Objectives
Higher or lower blood pressure may relate to cognitive impairment, while the relationship between blood pressure and cognitive impairment among the elderly is not well-studied. The study objective was to determine whether blood pressure is associated with cognitive impairment in the elderly, and, if so, to accurately describe the association.
Design
Cross-sectional data from the sixth wave of the Chinese Longitudinal Healthy Longevity Survey (CLHLS) conducted in 2011
Setting
Community-based setting in longevity areas in China
Participants
7,144 Chinese elderly aged 65 years and older were included in the sample
Measures
Systolic blood pressures (SBP) and diastolic blood pressures (DBP) were measured, pulse pressure (PP) was calculated as (SBP)-(DBP) and mean arterial pressures (MAP) was calculated as 1/3(SBP) + 2/3(DBP). Cognitive function was assessed via a validated Mini-Mental State Examination (MMSE).
Results
Based on the results of generalized additive models (GAMs), U-shaped associations were identified between cognitive impairment and SBP, DBP, PP and MAP. The cut-points at which risk for cognitive impairment (MMSE<24) was minimized were determined by quadratic models as 141 mmHg, 85 mmHg, 62 mmHg and 103 mmHg, respectively. In the logistic models, U-shaped associations remained for SBP, DBP, and MAP but not PP. Below the identified cut-points, each 1mmHg decrease in blood pressure corresponded to 0.7%, 1.1%, and 1.1% greater risk in the risk of cognitive impairment, respectively.

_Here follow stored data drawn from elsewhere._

(* ===== verification/MeterBounds.v ===== *)
(** * What meters let through

    The rounding of doubles is monotone, so the assertion of [execute] holds
    while the clock does not go back; the packets that pass a bucket are bounded
    by its tokens; what setting rates does, and what serialization loses. *)

From Stdlib Require Import Sorted.
From S2P Require Import Prelude TableKeys Meters.

Module MeterBounds.
Import Meters.

(** ** Rounding *)

Lemma round53_small n : 0 ≤ n < 2 ^ 53 → round53 n = n.
Proof.
  intros Hn. unfold round53. rewrite (proj2 (Z.leb_le _ _)); [done|]. destruct (decide (n = 0)) as [->|]; [done|].
  assert (Z.log2 n < 53); [|lia]. by apply Z.log2_lt_pow2; lia.
Qed.

(** Above 53 bits, with the quotient [q] by [2 ^ k]. *)
Lemma round53_big n (k := Z.log2 n - 52) : 0 < k →
  2 ^ Z.log2 n = 2 ^ 52 * 2 ^ k ∧ 2 ^ 52 ≤ n / 2 ^ k < 2 ^ 53 ∧
  (round53 n = n / 2 ^ k * 2 ^ k ∧ n mod 2 ^ k ≤ 2 ^ (k - 1) ∨
   round53 n = (n / 2 ^ k + 1) * 2 ^ k ∧ 2 ^ (k - 1) ≤ n mod 2 ^ k).
Proof.
  intros Hk. assert (0 < n) as Hn. { destruct (Z.lt_ge_cases 0 n); [done|]. unfold k in Hk. rewrite Z.log2_nonpos in Hk by lia. lia. }
  destruct (Z.log2_spec n Hn) as [Hl Hu]. assert (2 ^ Z.log2 n = 2 ^ 52 * 2 ^ k) as Hp by (rewrite <-Z.pow_add_r by lia; f_equal; lia).
  assert (0 < 2 ^ k) as H2k by (apply Z.pow_pos_nonneg; lia). rewrite Z.pow_succ_r in Hu by apply Z.log2_nonneg.
  split; [done|]. split.
  - split; [apply Z.div_le_lower_bound; lia|apply Z.div_lt_upper_bound; lia].
  - unfold round53. fold k. rewrite (proj2 (Z.leb_gt _ _)) by lia.
    destruct (Z.ltb_spec (n mod 2 ^ k) (2 ^ (k - 1))); [left; lia|]. destruct (Z.ltb_spec (2 ^ (k - 1)) (n mod 2 ^ k)); [right; lia|].
    destruct (Z.even _); [left|right]; lia.
Qed.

Above the cut-points, each 1mmHg increase in blood pressure corresponded to 1.2%, 1.8%, and 2.1% greater risk of cognitive impairment for SBP, DBP and MAP, respectively.
Conclusion
A U-shaped association between blood pressure and cognitive function in an elderly Chinese population was found. Recognition of these instances is important identifying the high-risk population for cognitive impairment and to individualize blood pressure management for cognitive impairment prevention.